Faced with a rise in requests from needy students, Howard County educators are launching a fund drive to help pay for such necessities as food, medicine, glasses and school supplies.
This year 300 to 400 students or their families requested money for basic needs from the schools' Pupil Personnel office, which was able to provide assistance to more than 200. Just three years ago the number of requests averaged 100 to 150. There's simply not enough money now, said Peter Finck, a pupil personnel official.
A pupil personnel fund has met all the demands in previous years, but "that's not been the case the past three years," he said. "We have not been able to meet the needs of all the people who need help."
Although Howard County is a wealthy county, Mr. Finck said, "there are families who are out of work at this point and have been unable to pay for rent."
The new fund, called the Help-A-Child Program, will help pay for any item that would help bolster needy students' attendance and academic performance.
The fund starts next school year 1nd will depend on donations from teachers, administrators and secretaries, all members of the Howard County Education Association. A $10 donation is asked and up to $4,000 is expected to be raised.
"More often than not, the reason children are not going to school is not because they don't want to go to school, but because there are other barriers in place," said Mr. Finck.
Such barriers can exist when a family is unable to pay for basics, like home heating or medical care. The schools' pupil personnel workers, who routinely check on students who are absent more than 20 percent of the time, find many of them in such circumstances.
The majority of needy students are in elementary schools and live with their mothers in homeless shelters or subsidized housing. The office has a $50 limit but in some cases has given a little more to families to pay utility bills or late rent. The fund has paid for pricey items such as eyeglasses and winter coats as well as less expensive needs, including pencils and three-ring binders.

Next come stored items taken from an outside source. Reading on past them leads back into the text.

Lemma levels_hash_inv s : levels s = [[c_hash]] → s = [c_hash].
Proof.
  destruct s as [|c s]; [done|]. destruct (decide (c = c_slash)) as [->|Hc].
  - rewrite levels_slash. by destruct (levels_cons s) as (?&?&->).
  - destruct (levels_cons s) as (l&ls&Hl). rewrite (levels_char _ _ _ _ Hc Hl).
    intros [= -> -> ->]. by rewrite (levels_nil_inv _ Hl).
Qed.

Lemma skip_suf_levels t :
  ∃ l ls, levels t = l :: ls ∧
    (skip_suf t = [] ∧ ls = [] ∨ ∃ t', skip_suf t = c_slash :: t' ∧ levels t' = ls).
Proof.
  induction t as [|c t IH]; [by exists [], []; auto|].
  destruct (decide (c = c_slash)) as [->|Hc].
  - exists [], (levels t). split; [done|]. right. by exists t.
  - destruct IH as (l & ls & Hl & IH). exists (c :: l), ls.
    split; [by apply levels_char|]. simpl. by rewrite decide_False.
Qed.

(** ** Valid filters and topics *)

(** What [sub_topic_scan] accepts, the length apart. *)
Fixpoint valid_from (prev : Z) (s : bytes) : Prop :=
  match s with
  | [] => True
  | d :: s' =>
      (d = c_plus → bad_prev prev = false ∧ (s' = [] ∨ head s' = Some c_slash)) ∧
      (d = c_hash → bad_prev prev = false ∧ s' = []) ∧ valid_from d s'
  end.

Lemma next_char_nul s : 0%Z ∉ s → next_char s = 0%Z → s = [].
Proof. destruct s as [|d s]; [done|]. intros H0 Hd. unfold next_char in Hd. simpl in Hd. set_solver. Qed.

Lemma sub_topic_scan_valid s prev len :
  0%Z ∉ s → sub_topic_scan prev s len = MOSQ_ERR_SUCCESS → valid_from prev s.
Proof.
  revert prev len. induction s as [|d s IH]; intros prev len H0 H; [done|].
  assert (0%Z ∉ s) as H0s by set_solver.
  assert (∀ b b', (negb b && negb b') = false → b = true ∨ b' = true) as Hb by (intros [] []; auto).
  assert (∀ z, (negb (z =? 0)%Z && negb (z =? c_slash)%Z) = false → bad_prev z = false) as Hp.
  { intros z [?%Z.eqb_eq|?%Z.eqb_eq]%Hb; apply bool_decide_eq_false_2; tauto. }
  cbn [sub_topic_scan] in H. cbn [valid_from].
  destruct (Z.eqb_spec d c_plus) as [->|Hplus]; [|destruct (Z.eqb_spec d c_hash) as [->|Hhash]].
  - destruct (orb _ _) eqn:Ho in H; [discriminate|]. apply orb_false_elim in Ho as [Ho1 Ho2].
    split_and!; [|discriminate|by eapply IH]. intros _. split; [auto|].
    destruct (Hb _ _ Ho2) as [E%Z.eqb_eq|E%Z.eqb_eq].
    + left. by apply next_char_nul.
    + right. unfold next_char in E. destruct s; simpl in *; [discriminate|congruence].
  - destruct (orb _ _) eqn:Ho in H; [discriminate|]. apply orb_false_elim in Ho as [Ho1 Ho2].
    split_and!; [discriminate| |by eapply IH]. intros _. split; [auto|].
    apply next_char_nul; [done|]. by apply Z.eqb_eq, negb_false_iff.
  - split_and!; [done..|by eapply IH].
Qed.

Definition wildcard_free (s : bytes) : Prop := c_plus ∉ s ∧ c_hash ∉ s.

Lemma pub_topic_scan_free s len :
  pub_topic_scan s len = MOSQ_ERR_SUCCESS → wildcard_free s.
Proof.
  unfold wildcard_free. revert len. induction s as [|c s IH]; intros len H; [set_solver|].
  cbn [pub_topic_scan] in H. destruct (Z.eqb_spec c c_plus); [discriminate|].
  destruct (Z.eqb_spec c c_hash); [discriminate|]. destruct (IH _ H). set_solver.
Qed.

(** In the middle of a level no wildcard can follow before the next slash. *)
Lemma valid_mid_level prev s l ls :
  bad_prev prev = true → valid_from prev s → levels s = l :: ls → l ≠ [c_plus] ∧ l ≠ [c_hash].
Proof.
  intros Hp Hv Hl. destruct s as [|d s]; simpl in *; [naive_solver|].
  destruct Hv as (Hplus & Hhash & _). case_decide; [naive_solver|].
  assert (d ≠ c_plus ∧ d ≠ c_hash) as [??].
  { split; intros ->; [destruct (Hplus eq_refl)|destruct (Hhash eq_refl)]; congruence. }
  destruct (levels s); simplify_eq; split; congruence.
Qed.

(** ** The matcher against the levels *)

(** [match_levels] with the code's exception: [pp] tells that the level
    before was matched by [+], after which [#] does not match the parent. *)
Fixpoint match_levels_code (pp : bool) (f t : list bytes) : bool :=
  match f with
  | [] => bool_decide (t = [])
  | x :: f' =>
      if decide (x = [c_hash] ∧ f' = []) then bool_decide (t ≠ [] ∨ pp = false)
      else match t with
           | [] => false
           | y :: t' =>
               if decide (x = [c_plus]) then match_levels_code true f' t'
               else bool_decide (x = y) && match_levels_code false f' t'
           end
  end.

Lemma match_levels_code_pp pp f t :
  t ≠ [] → match_levels_code pp f t = match_levels_code false f t.
Proof.
  intros Ht. destruct f as [|x f]; [done|]. simpl. case_decide; [|done].
  apply bool_decide_ext. tauto.
Qed.

Lemma match_levels_code_lit pp x y f t :
  x ≠ [c_plus] → x ≠ [c_hash] →
  match_levels_code pp (x :: f) (y :: t) = bool_decide (x = y) && match_levels_code false f t.
Proof. intros. simpl. by rewrite !decide_False by tauto. Qed.

Lemma match_levels_code_parent f :
  f ≠ [] → match_levels_code true f [] = false.
Proof.
  destruct f; [done|]. intros _. simpl. by case_decide.
Qed.

(** Consuming one equal character on both sides. *)
Lemma match_levels_code_same c s t :
  c ≠ 0%Z → c ≠ c_plus → c ≠ c_hash → valid_from c s →
  match_levels_code false (levels (c :: s)) (levels (c :: t)) =
  match_levels_code false (levels s) (levels t).
Proof.
  intros H0 Hp Hh Hv. destruct (decide (c = c_slash)) as [->|Hc].
  { rewrite !levels_slash, match_levels_code_lit by done.
    by rewrite bool_decide_eq_true_2. }
  destruct (levels_cons s) as (l & ls & Hl), (levels_cons t) as (m & ms & Hm).
  rewrite (levels_char _ _ _ _ Hc Hl), (levels_char _ _ _ _ Hc Hm), Hl, Hm.
  destruct (valid_mid_level c s l ls) as [??]; [by apply bool_decide_eq_true_2|done..|].
  rewrite !match_levels_code_lit by congruence. f_equal.
  apply bool_decide_ext. naive_solver.
Qed.

(** The positions at which the loop is entered. *)
Definition entered (s t : bytes) : Prop :=
  (s, t) ≠ ([], []) ∧ (s, t) ≠ ([c_slash; c_hash], []).

(** A mismatched character that is no wildcard: the levels differ. *)
Lemma match_levels_code_differ c s t :
  c ≠ c_plus → c ≠ c_hash → head t ≠ Some c → entered (c :: s) t →
  match_levels_code false (levels (c :: s)) (levels t) = false.
Proof.
  intros Hp Hh Hd [_ He]. destruct (decide (c = c_slash)) as [->|Hc].
  - rewrite levels_slash. destruct t as [|d t].
    + simpl. destruct (levels_cons s) as (l & ls & Hl). rewrite Hl.
      simpl. case_decide as E; [|done]. destruct E as [-> ->].
      rewrite (levels_hash_inv _ Hl) in He. congruence.
    + destruct (levels_cons t) as (m & ms & Hm).
      rewrite (levels_char d t m ms) by (simpl in Hd; congruence || done).
      by rewrite match_levels_code_lit.
  - destruct (levels_cons s) as (l & ls & Hl). rewrite (levels_char _ _ _ _ Hc Hl).
    destruct t as [|d t].
    { change (levels []) with [@nil Z]. by rewrite match_levels_code_lit by congruence. }
    destruct (decide (d = c_slash)) as [->|Hds].
    + rewrite levels_slash. by rewrite match_levels_code_lit by congruence.
    + destruct (levels_cons t) as (m & ms & Hm). rewrite (levels_char _ _ _ _ Hds Hm).
      rewrite match_levels_code_lit by congruence.
      rewrite bool_decide_eq_false_2; [done|]. simpl in Hd. congruence.
Qed.

Lemma wildcard_free_skip t : wildcard_free t → wildcard_free (skip_suf t).
Proof.
  unfold wildcard_free. induction t as [|c t IH]; [done|]. intros [??]. simpl.
  case_decide; [done|]. apply IH. set_solver.
Qed.

Lemma match_levels_code_plus s t :
  s = [] ∨ head s = Some c_slash →
  match_levels_code false (levels (c_plus :: s)) (levels t) =
    if decide (skip_suf t = []) then bool_decide (s = [])
    else if decide (s = []) then false
    else match_levels_code false (levels s) (levels (skip_suf t)).
Proof.
  destruct (skip_suf_levels t) as (m & ms & Hm & Hskip). rewrite Hm.
  intros [->|Hs].
  - change (levels [c_plus]) with [[c_plus]]. simpl.
    destruct Hskip as [[-> ->]|(t' & -> & <-)]; simpl; [done|].
    by destruct (levels_cons t') as (?&?&->).
  - destruct s as [|? s]; cbn [head] in Hs; simplify_eq.
    rewrite (levels_char c_plus (c_slash :: s) [] (levels s)) by done.
    cbn [match_levels_code]. rewrite decide_False by naive_solver.
    rewrite decide_True by done. destruct (levels_cons s) as (l & ls & Hl).
    destruct Hskip as [[-> ->]|(t' & -> & <-)].
    + rewrite decide_True by done. rewrite Hl. by rewrite match_levels_code_parent.
    + rewrite !decide_False by done. rewrite !levels_slash, match_levels_code_lit by done.
      rewrite bool_decide_eq_true_2 by done. apply match_levels_code_pp.
      by destruct (levels_cons t') as (?&?&->).
Qed.

Lemma msuf_levels prev s t :
  0%Z ∉ s → valid_from prev s → wildcard_free t → entered s t →
  msuf prev s t = (MOSQ_ERR_SUCCESS, Some (match_levels_code false (levels s) (levels t))).
Proof.
  revert prev t. induction s as [|c s IH]; intros prev t H0 Hv Hw [Hne He]; cbn [msuf].
  { rewrite decide_False by congruence. destruct (levels_cons t) as (m & ms & Hm). rewrite Hm.
    cbn [levels]. rewrite match_levels_code_lit by done.
    destruct ms as [|? ms]; [|by rewrite andb_false_r].
    rewrite bool_decide_eq_false_2; [done|]. intros <-. by rewrite (levels_nil_inv _ Hm) in Hne. }
  assert (c ≠ 0%Z ∧ 0%Z ∉ s) as [Hc0 H0s] by set_solver.
  destruct Hv as (Hplus & Hhash & Hv).
  destruct (decide (head t = Some c)) as [Hd|Hd].
  - destruct t as [|? t]; cbn [head tail] in *; simplify_eq.
    assert (c ≠ c_plus ∧ c ≠ c_hash ∧ wildcard_free t) as (Hcp & Hch & Hwt)
      by (unfold wildcard_free in *; set_solver).
    rewrite match_levels_code_same by done.
    case_decide as E1; [by destruct E1 as [-> ->]|].
    case_decide as E2; [by destruct E2 as [-> ->]|].
    case_decide as E3.
    + destruct E3 as [-> ->]. destruct Hv as (Hv & _). destruct (Hv eq_refl) as [Hb _].
      apply bool_decide_eq_false in Hb. by case_decide; [|tauto].
    + apply IH; [done..|]. split; intros [= -> ->]; tauto.
  - destruct (decide (c = c_plus)) as [->|Hcp].
    { destruct (Hplus eq_refl) as [-> Hnext]. cbn [orb].
      rewrite bool_decide_eq_false_2 by naive_solver.
      rewrite match_levels_code_plus by done.
      destruct (decide (skip_suf t = [])) as [E|E]; [rewrite E|].
      - destruct Hnext as [->|Hnext]; [done|].
        destruct s as [|? s]; cbn [head] in Hnext; simplify_eq.
        rewrite decide_False by naive_solver. done.
      - rewrite decide_False by tauto. destruct (decide (s = [])) as [->|Hs].
        + cbn [msuf]. by rewrite decide_False.
        + apply IH; [done..|by apply wildcard_free_skip|]. split; congruence. }
    destruct (decide (c = c_hash)) as [->|Hch].
    { destruct (Hhash eq_refl) as [-> ->]. rewrite decide_True by done.
      cbn [levels]. destruct (levels_cons t) as (m & ms & ->). done. }
    by rewrite match_levels_code_differ.
Qed.

(** ** What the exception amounts to *)

Definition ends_plus_hash (f : list bytes) : Prop :=
  drop (length f - 2) f = [[c_plus]; [c_hash]].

In one instance, the office gave a mother $25 to file applications to get federal-subsidized housing. She was staying at a homeless shelter and was unable to pay for diapers for her preschooler.
Another time, the office paid for a mother's cab fare so she and her 13-year-old daughter could go to a walk-in clinic. The mother had pneumonia, and the daughter had an infectious skin rash that forced her to stay home from school.
The pupil personnel office also sponsors a holiday fund-raiser auctioning wreaths, summer vacations and other donated items to raise $1,000 to $2,000 for its school fund for needing children. Mr. Finck said his office will welcome any donations.